> _EXERCISE PROMPT_:
Keep to one stretch of the data below, the lines from the one with "(set_sa_state (set_from_wc (IbvWc" up to and including the one with "(IbvWc 300 IBV_WC_SUCCESS 12 9 2) unit", and return that stretch exactly.

> _Saved data entries_:
Start of Block

(** C32: an operation on an unregistered buffer registers exactly that buffer with the
    queue pair's protection domain, works on the whole region, and its destructor
    deregisters that region, once.  When the registration fails the process ends:
    the function that builds the awaitable is [noexcept]. *)
Theorem span_registration (op : send_op) (qp : Z) (buffer : Z * Z) (env : op_env)
    (t : basic_qp) :
  live_qps env !! qp = Some t → op_valid t op →
  let '(r, env') := issue op qp (buf_span buffer) env in
  live_qps env' = live_qps env ∧
  match r with
  | Ret a => ∃ m,
      calls (op_world env) [EvRegMr buffer.1 buffer.2 default_access (Some m)] (op_world env') ∧
      sa_local_mr_view_ a =
        MrView (ibv_mr_addr m) (Z.min size_max (u64 (ibv_mr_length m))) (ibv_mr_lkey m) ∧
      ∀ w, ∃ rc w', send_awaitable_dtor a w = (Ret tt, w') ∧ calls w [EvDeregMr m rc] w'
  | Terminate =>
      calls (op_world env) [EvRegMr buffer.1 buffer.2 default_access None] (op_world env')
  | _ => False
  end.
Proof.
  intros Hq Hv%op_valid_passes. rewrite (issue_make op qp (buf_span buffer) env t Hq Hv).
  unfold make_send_awaitable, make_send_awaitable_span, this_qp, lock, send_awaitable_span,
    make_unique_mr, reg_mr, in_world.
  destruct (ibv_reg_mr (pd_ (qpd_ t)) buffer.1 buffer.2 default_access (w_nic (op_world env)))
    as [[m|] n] eqn:Hop; munfold; simpl; rewrite Hq; unfold vcall; simpl; rewrite Hop; simpl;
    (split; [done|]); [|done].
  exists m. split_and!; [done|by rewrite ?Z.add_0_r, ?Z.sub_0_r|]. intros w.
  unfold send_awaitable_dtor, unique_mr_dtor, local_mr_dtor. simpl. apply destroy_calls.
Qed.

(** The length of a work request is 32 bits wide and cut without a check: a view of
    4 GiB or more is posted with a length that is not its own, and the write it
    starts still completes normally, reporting the cut length. *)
Theorem long_view_truncated (qp : Z) (v remote : mr_view) (st : Z) (h : coro)
    (env env' : op_env) (t : basic_qp) (aw : send_awaitable) :
  live_qps env !! qp = Some t → v_addr_ remote ≠ 0%Z → (2 ^ 32 ≤ v_length_ v)%Z →
  (a ← write_mr qp remote v; send_await_suspend a st h) env = (Ret (true, aw), env') →
  ∃ wr sge, calls (op_world env) [EvPostSend (qp_ t) wr 0] (op_world env') ∧
    swr_sg_list wr = [sge] ∧ (sge_length sge < v_length_ v)%Z ∧
    ∀ wc, wc_status wc = IBV_WC_SUCCESS →
      send_await_resume (set_sa_state (set_from_wc wc (sa_state_ aw)) aw) tt =
        (Ret (sge_length sge), tt).
Proof.
  intros Hq Hr Hlen Hrun. set (op := OpWrite remote).
  apply (op_valid_passes t op) in Hr.
  destruct (ibv_post_send (qp_ t) (expected_wr op v st) (w_nic (op_world env)))
    as [rc n] eqn:Hop.
  destruct (send_suspend_spec op qp v _ st env t rc n
    (fresh_coro op qp v _ h (fresh_view op qp v)) Hq Hr Hop)
    as (aw0 & Hrun0 & _ & _ & Hcases & Hres).
  change (write_mr qp remote v) with (issue op qp (buf_view v)) in Hrun.
  rewrite (bind_ret _ _ _ _ _ (issue_make op qp (buf_view v) env t Hq Hr)) in Hrun.
  unfold send_await_suspend in Hrun. simpl in Hrun, Hrun0. rewrite Hrun0 in Hrun.
  injection Hrun as Hrc <- <-. apply bool_decide_eq_true_1 in Hrc as ->.
  destruct Hcases as [(_ & Hex & _)|(? & _)]; [|done].
  exists (expected_wr op v st). eexists. split_and!; try done.
  - simpl. pose proof (u32_range (v_length_ v)). lia.
  - intros wc Hwc. unfold send_await_resume, send_resume.
    cbn [sa_exception_ sa_state_ set_sa_state]. rewrite Hex.
    assert (os_wc_status (set_from_wc wc (sa_state_ aw0)) = IBV_WC_SUCCESS) as ->.
    { unfold set_from_wc. by destruct (sa_state_ aw0) as [[[]|] ? ? ? ? ?]. }
    by rewrite (bind_ret _ _ _ _ _ (check_wc_status_ok _ tt)), Hres.
Qed.
End properties.

(** ** Witnesses *)

#[local] Instance wit_build : Build := {| NDEBUG := false |}.

Definition wit_env : op_env (V:=good) := OpEnv (V:=good) {[7%Z := wit_qp]} wit_qp_world.
Definition wit_local : mr_view := MrView 4096 64 1001.
Definition wit_remote : mr_view := MrView 8192 64 2002.

Lemma send_op_posts_witness :
  ∃ aw env', (a ← issue (V:=good) (OpWriteImm wit_remote 5) 7 (buf_view wit_local);
              send_await_suspend (V:=good) a 300 77%Z) wit_env = (Ret (true, aw), env') ∧
    w_trace (op_world env') =
      [EvPostSend (Some (IbvQp 1 101))
         (IbvSendWr 300 [IbvSge 4096 64 1001] 1 IBV_WR_RDMA_WRITE_WITH_IMM
            [IBV_SEND_SIGNALED] 5 (wr_rdma 8192 2002)) 0].
Proof.
  destruct (send_op_posts (V:=good) (OpWriteImm wit_remote 5) 7 wit_local 300 77%Z wit_env wit_qp)
    as (rc & n & aw & Hop & Hrun & _); [reflexivity|vm_compute; congruence|].
  assert (rc = 0%Z) as -> by (vm_compute in Hop; congruence).
  eexists aw, _. split; [exact Hrun|]. reflexivity.
Defined.

Lemma send_op_result_witness :
  ∃ aw env', (a ← issue (V:=good) (OpRead wit_remote) 7 (buf_view wit_local);
         send_await_suspend (V:=good) a 300 77%Z) wit_env = (Ret (true, aw), env') ∧
    send_await_resume (V:=good)
      (set_sa_state (set_from_wc (IbvWc 300 IBV_WC_SUCCESS 64 0 0) (sa_state_ aw)) aw) tt =
      (Ret 64%Z, tt).
Proof.
  eexists _, _. split; [apply run_fst; vm_compute; reflexivity|].
  exact (send_op_result (V:=good) (OpRead wit_remote) 7 wit_local 300 77%Z wit_env _ wit_qp _
    eq_refl ltac:(vm_compute; congruence) (run_fst _ _ _ ltac:(vm_compute; reflexivity))
    (IbvWc 300 IBV_WC_SUCCESS 64 0 0) unit tt).
Defined.

Lemma send_qp_expired_witness :
  ∃ a aw, (issue (V:=good) OpSend 7 (buf_view wit_local) wit_env).1 = Ret a ∧
    send_await_suspend (V:=good) a 300 77%Z (OpEnv ∅ wit_qp_world) =
      (Ret (false, aw), OpEnv ∅ wit_qp_world) ∧
    send_await_resume (V:=good) aw tt =
      (Throw (RuntimeError "post_send: qp expired, use_count=0"), tt).
Proof.
  destruct (send_qp_expired (V:=good) OpSend 7 wit_local 300 77%Z wit_env wit_env
    (OpEnv ∅ wit_qp_world) wit_qp (send_awaitable_view 7 wit_local IBV_WR_SEND args_send))
    as (aw & Hrun & Hres); [reflexivity|exact I|reflexivity|reflexivity|].
  eexists _, aw. split; [reflexivity|]. split; [exact Hrun|]. apply Hres.
Defined.

Lemma recv_posts_witness :
  ∃ aw env', (a ← recv_mr (V:=good) 7 mr_view_null;
              recv_await_suspend (V:=good) a 300 77%Z) wit_env = (Ret (true, aw), env') ∧
    w_trace (op_world env') = [EvPostRecv (Some (IbvQp 1 101)) (IbvRecvWr 300 [] 0) 0].
Proof.
  destruct (recv_posts (V:=good) 7 mr_view_null 300 77%Z wit_env (IbvQp 1 101) 1
    (new_qp wit_qpd wit_cq wit_cq None default_qp_config)) as (aw & Hrun & _); [reflexivity|].
  eexists aw, _. split; [exact Hrun|]. reflexivity.
Defined.

Lemma recv_result_spec_witness :
  ∃ imm, recv_await_resume (V:=good)
      (set_ra_state (set_from_wc (IbvWc 300 IBV_WC_SUCCESS 12 9 2)
         (ra_state_ (recv_awaitable_view 7 wit_local))) (recv_awaitable_view 7 wit_local)) tt =
    (Ret (12%Z, imm), tt) ∧ imm = Some 9%Z.
Proof.
  apply (recv_result_spec (V:=good) (recv_awaitable_view 7 wit_local)
    (IbvWc 300 IBV_WC_SUCCESS 12 9 2) unit tt); reflexivity.
Defined.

End of Block

> _OUTPUT FOR THIS TASK_:
      (set_sa_state (set_from_wc (IbvWc 300 IBV_WC_SUCCESS 64 0 0) (sa_state_ aw)) aw) tt =
      (Ret 64%Z, tt).
Proof.
  eexists _, _. split; [apply run_fst; vm_compute; reflexivity|].
  exact (send_op_result (V:=good) (OpRead wit_remote) 7 wit_local 300 77%Z wit_env _ wit_qp _
    eq_refl ltac:(vm_compute; congruence) (run_fst _ _ _ ltac:(vm_compute; reflexivity))
    (IbvWc 300 IBV_WC_SUCCESS 64 0 0) unit tt).
Defined.

Lemma send_qp_expired_witness :
  ∃ a aw, (issue (V:=good) OpSend 7 (buf_view wit_local) wit_env).1 = Ret a ∧
    send_await_suspend (V:=good) a 300 77%Z (OpEnv ∅ wit_qp_world) =
      (Ret (false, aw), OpEnv ∅ wit_qp_world) ∧
    send_await_resume (V:=good) aw tt =
      (Throw (RuntimeError "post_send: qp expired, use_count=0"), tt).
Proof.
  destruct (send_qp_expired (V:=good) OpSend 7 wit_local 300 77%Z wit_env wit_env
    (OpEnv ∅ wit_qp_world) wit_qp (send_awaitable_view 7 wit_local IBV_WR_SEND args_send))
    as (aw & Hrun & Hres); [reflexivity|exact I|reflexivity|reflexivity|].
  eexists _, aw. split; [reflexivity|]. split; [exact Hrun|]. apply Hres.
Defined.

Lemma recv_posts_witness :
  ∃ aw env', (a ← recv_mr (V:=good) 7 mr_view_null;
              recv_await_suspend (V:=good) a 300 77%Z) wit_env = (Ret (true, aw), env') ∧
    w_trace (op_world env') = [EvPostRecv (Some (IbvQp 1 101)) (IbvRecvWr 300 [] 0) 0].
Proof.
  destruct (recv_posts (V:=good) 7 mr_view_null 300 77%Z wit_env (IbvQp 1 101) 1
    (new_qp wit_qpd wit_cq wit_cq None default_qp_config)) as (aw & Hrun & _); [reflexivity|].
  eexists aw, _. split; [exact Hrun|]. reflexivity.
Defined.

Lemma recv_result_spec_witness :
  ∃ imm, recv_await_resume (V:=good)
      (set_ra_state (set_from_wc (IbvWc 300 IBV_WC_SUCCESS 12 9 2)
         (ra_state_ (recv_awaitable_view 7 wit_local))) (recv_awaitable_view 7 wit_local)) tt =
    (Ret (12%Z, imm), tt) ∧ imm = Some 9%Z.
Proof.
  apply (recv_result_spec (V:=good) (recv_awaitable_view 7 wit_local)
    (IbvWc 300 IBV_WC_SUCCESS 12 9 2) unit tt); reflexivity.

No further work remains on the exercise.